Firecracker
Thunder echoed through the canyons of Midtown. It was raining. Traffic on Fifth was at a standstill, red tail lights clear to the Empire State. I stepped into the city from the park as a distant voice rose above it all: “Everything really does happen in Manhattan.”
Sadly, there was some confusion as to when Rufus, Ben, and Guster were performing at Summer Stage. So there we were, doused by a healthy dose of God’s tears (He was bowling, right?), squeezing the show and a turkey burger in between an MTV.com eccommerce meeting and rehearsal for tomorrow night’s Sin-e performance.
What with Ben and Rufus, a twenty-five minutes cab ride, a two hour rehearsal, and a half-hour conversation with bassist Tony Macelli, I had a gaggle of musical thoughts swirling around by night’s end. But by the time I got back here to you, Dear Reader, my head refused to raise itself from the keyboard. Many of these thoughts have fled my cluttered mind, where I keep asking myself, “Which day is it today?” The rest are clouded in by strange dreams of crowded airports, twinkling stars, and Telluride, CO. There is less time this morning, as I thought it would be a novel idea to actually go for a run, plus some postcards still require distribution, and I have an early MTV programming meeting. You know the rest: show Friday, Montauk Saturday and Sunday, Miami Monday and Tuesday, Smith Family rehearsal Wednesday, show Thursday …

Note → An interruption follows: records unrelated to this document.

(** C2 fails as stated: in the WebGL scene of 800 x 600, a particle that
    arrives exactly on the right edge stays at x = width, and a particle with
    velocity 2000 ends at x = 1300, outside the world. *)
Lemma C2_position_leaves_open_bounds :
  let u := Examples.uniforms 5 0 in
  fst (GPU.u_resolution u) = 800
  /\ GPU.main u (Examples.one (700, 100, 100, 0)) Examples.centre
     = (800, 100, 100, 0)
  /\ GPU.main u (Examples.one (100, 100, 2000, 0)) Examples.centre
     = (1300, 100, 2000, 0).
Proof.
  cbv zeta. split; [reflexivity |]. split.
  - rewrite ExampleFacts.main_forces_only by lra. unfold GPU.wrapAxis.
    num_decide. repeat apply ForceSum.pair_eq; lra.
  - rewrite ExampleFacts.main_forces_only by lra. unfold GPU.wrapAxis.
    num_decide. repeat apply ForceSum.pair_eq; lra.
Qed.

(** C2 witness: the canvas page after one update of its particle, and the
    WebGL scene for a particle that moves by one pixel. *)
Lemma C2_witness :
  (let s := Examples.page (Examples.configOf 5 "none") (Examples.particle 0 100) in
   let p :=
     fst (CPU.Particle_update s 0%nat (Examples.particle 0 100) Examples.half 0%nat) in
   0 <= CPU.Particle.x p <= CPU.Canvas.width (CPU.canvas s)
   /\ 0 <= CPU.Particle.y p <= CPU.Canvas.height (CPU.canvas s))
  /\ (let '(x, y, _, _) :=
        GPU.main (Examples.uniforms 5 0) (Examples.one (100, 100, 1, 0))
          Examples.centre in
      0 <= x <= 800 /\ 0 <= y <= 600).
Proof.
  split.
  - apply (proj1 C2_position_in_closed_bounds).
    + exact ExampleFacts.unit_range_half.
    + simpl. lra.
    + simpl. lra.
  - apply (proj2 C2_position_in_closed_bounds (Examples.uniforms 5 0)
             (Examples.one (100, 100, 1, 0)) Examples.centre).
    + simpl. lra.
    + simpl. lra.
    + rewrite (ShaderFacts.integrate_quiet_forces_only _ _ _ 100 100 1 0
                 (ExampleFacts.quiet_uniforms 5 0) eq_refl (ExampleFacts.texture_one _ _)).
      * simpl. lra.
      * apply (ShaderFacts.mouse_parked _ _ 150); [reflexivity | lra | simpl; lra | simpl; lra].
    + rewrite (ShaderFacts.integrate_quiet_forces_only _ _ _ 100 100 1 0
                 (ExampleFacts.quiet_uniforms 5 0) eq_refl (ExampleFacts.texture_one _ _)).
      * simpl. lra.
      * apply (ShaderFacts.mouse_parked _ _ 150); [reflexivity | lra | simpl; lra | simpl; lra].
Defined.


(** C3.  The double-buffering discipline of the particle store.  In every
    state of an instance exactly one of the two buffers is current; [update]
    writes the other buffer with the physics pass of the current one, leaves
    the current one as it is, and swaps; the render pass then reads the buffer
    just written; and what the other buffer held before the step has no
    influence on the result. *)
Theorem C3_double_buffering (s : GPU.State) (o : Rng.Oracle) (k : nat) :
  GpuProps.Reachable s ->
  let cur := GPU.currentTexture s in
  let readTex := GPU.texAt (GPU.particleTextures s) cur in
  let s1 := fst (GPU.updateForceFields s o k) in
  let s' := fst (GPU.update s o k) in
  (cur = 0 \/ cur = 1)%nat
  /\ GPU.currentTexture s' = (1 - cur)%nat
  /\ GPU.currentTexture s' <> cur
  /\ GPU.texAt (GPU.particleTextures s') (1 - cur) =
     GPU.physicsPass (GPU.physicsUniforms s1)
       (GPU.Sampler.mk (GPU.textureSize s) readTex)
  /\ GPU.texAt (GPU.particleTextures s') cur = readTex
  /\ GPU.renderTexture s' = GPU.texAt (GPU.particleTextures s') (1 - cur)
  /\ (forall d : list vec4,
         GPU.renderTexture (fst (GPU.update (GpuProps.withOtherBuffer s d) o k))
         = GPU.renderTexture s').
Proof.
  intros Hreach. cbv zeta.
  pose proof (BufferFacts.reachable_current s Hreach) as Hcur.
  pose proof (GpuFacts.updateForceFields_spec s o k) as Hspec. cbv zeta in Hspec.
  destruct Hspec as [(_ & _ & _ & _ & _ & _ & Hsize & Htex & Hc) _].
  assert (forall d : list vec4,
             fst (GPU.update (GpuProps.withOtherBuffer s d) o k) =
             GpuProps.afterPass
               (GPU.with_particles (fst (GPU.updateForceFields s o k))
                  (GPU.setTexAt (GPU.particleTextures s)
                     (1 - GPU.currentTexture s) d)
                  (GPU.currentTexture s))) as Halt.
  { intro d. unfold GpuProps.withOtherBuffer.
    rewrite GpuFacts.update_unfold, BufferFacts.updateForceFields_buffers.
    reflexivity. }
  rewrite GpuFacts.update_unfold. cbn [fst].
  set (s1 := fst (GPU.updateForceFields s o k)) in *.
  unfold GpuProps.afterPass, GPU.renderTexture.
  cbn [GPU.particleTextures GPU.currentTexture GPU.textureSize
       GPU.with_config GPU.with_particles].
  rewrite Htex, Hc, Hsize.
  destruct Hcur as [E | E]; rewrite E; cbn [GPU.texAt GPU.setTexAt Nat.sub fst snd].
  - repeat split; try reflexivity; try discriminate; [left; reflexivity |].
    intro d. rewrite Halt. unfold GpuProps.afterPass.
    cbn [GPU.particleTextures GPU.currentTexture GPU.textureSize
         GPU.with_config GPU.with_particles].
    rewrite E, Hsize. cbn [GPU.texAt GPU.setTexAt Nat.sub fst snd]. reflexivity.
  - repeat split; try reflexivity; try discriminate; [right; reflexivity |].
    intro d. rewrite Halt. unfold GpuProps.afterPass.
    cbn [GPU.particleTextures GPU.currentTexture GPU.textureSize
         GPU.with_config GPU.with_particles].
    rewrite E, Hsize. cbn [GPU.texAt GPU.setTexAt Nat.sub fst snd]. reflexivity.
Qed.

(** C3 witness: a freshly constructed instance with one particle. *)
Lemma C3_witness :
  let s :=
    fst (GPU.constructor (GPU.Canvas.mk 800 600)
           [("particleCount"%string, GPU.VNum 1)] Examples.half 0%nat) in
  let o := Examples.half in
  let k := 4%nat in
  let cur := GPU.currentTexture s in
  let readTex := GPU.texAt (GPU.particleTextures s) cur in
  let s1 := fst (GPU.updateForceFields s o k) in
  let s' := fst (GPU.update s o k) in
  (cur = 0 \/ cur = 1)%nat
  /\ GPU.currentTexture s' = (1 - cur)%nat
  /\ GPU.currentTexture s' <> cur
  /\ GPU.texAt (GPU.particleTextures s') (1 - cur) =
     GPU.physicsPass (GPU.physicsUniforms s1)
       (GPU.Sampler.mk (GPU.textureSize s) readTex)
  /\ GPU.texAt (GPU.particleTextures s') cur = readTex
  /\ GPU.renderTexture s' = GPU.texAt (GPU.particleTextures s') (1 - cur)
  /\ (forall d : list vec4,
         GPU.renderTexture (fst (GPU.update (GpuProps.withOtherBuffer s d) o k))
         = GPU.renderTexture s').
Proof.
  exact (C3_double_buffering _ Examples.half 4%nat
           (GpuProps.reach_new (GPU.Canvas.mk 800 600)
              [("particleCount"%string, GPU.VNum 1)] Examples.half 0%nat)).
Defined.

Turn, smile, shift, repeat.
How is it that I think I can do it all? Why is it that I do all this stuff anyway? And does this relentless schedule have anything to do with my sore throat? I swear, I’d type it all out if I could just blink the sleep from my eyes. And I would answer it all if it weren’t for the specter of Mt. Ajax hulking here before me.
I first visited Telluride on a cross-country road trip between my sophomore and junior years at Syracuse. Scanning the classifieds at my campsite, a half gallon of milk in one hand, a loaf of Baked In Telluride bread in the other, I swore I would return. A photo of Ajax hung above my desk all year long. Every night, gazing up from my efforts to complete some English Textual Studies, American history or Com Law paper, I swore that, some day, I would stand there on top and look down at it all. I drove back to Telluride that spring with $800, a tent, and my guitar. By August, I stood on the peak, looked down, turned around, and drove back East.
Last night, though, Ajax was scarcely visible through the clouds. Its flanks were cluttered with massive corrugated steel pipes. And in the foreground, there was a dense forest of red and white radio towers.
Everyone wants to go forever. I just want to burn up hard and bright. Before the smoke and steam, steel and concrete, or the buzzed and rattled radio waves swallow me whole, I want to stand above it all and look down on a small, orderly world.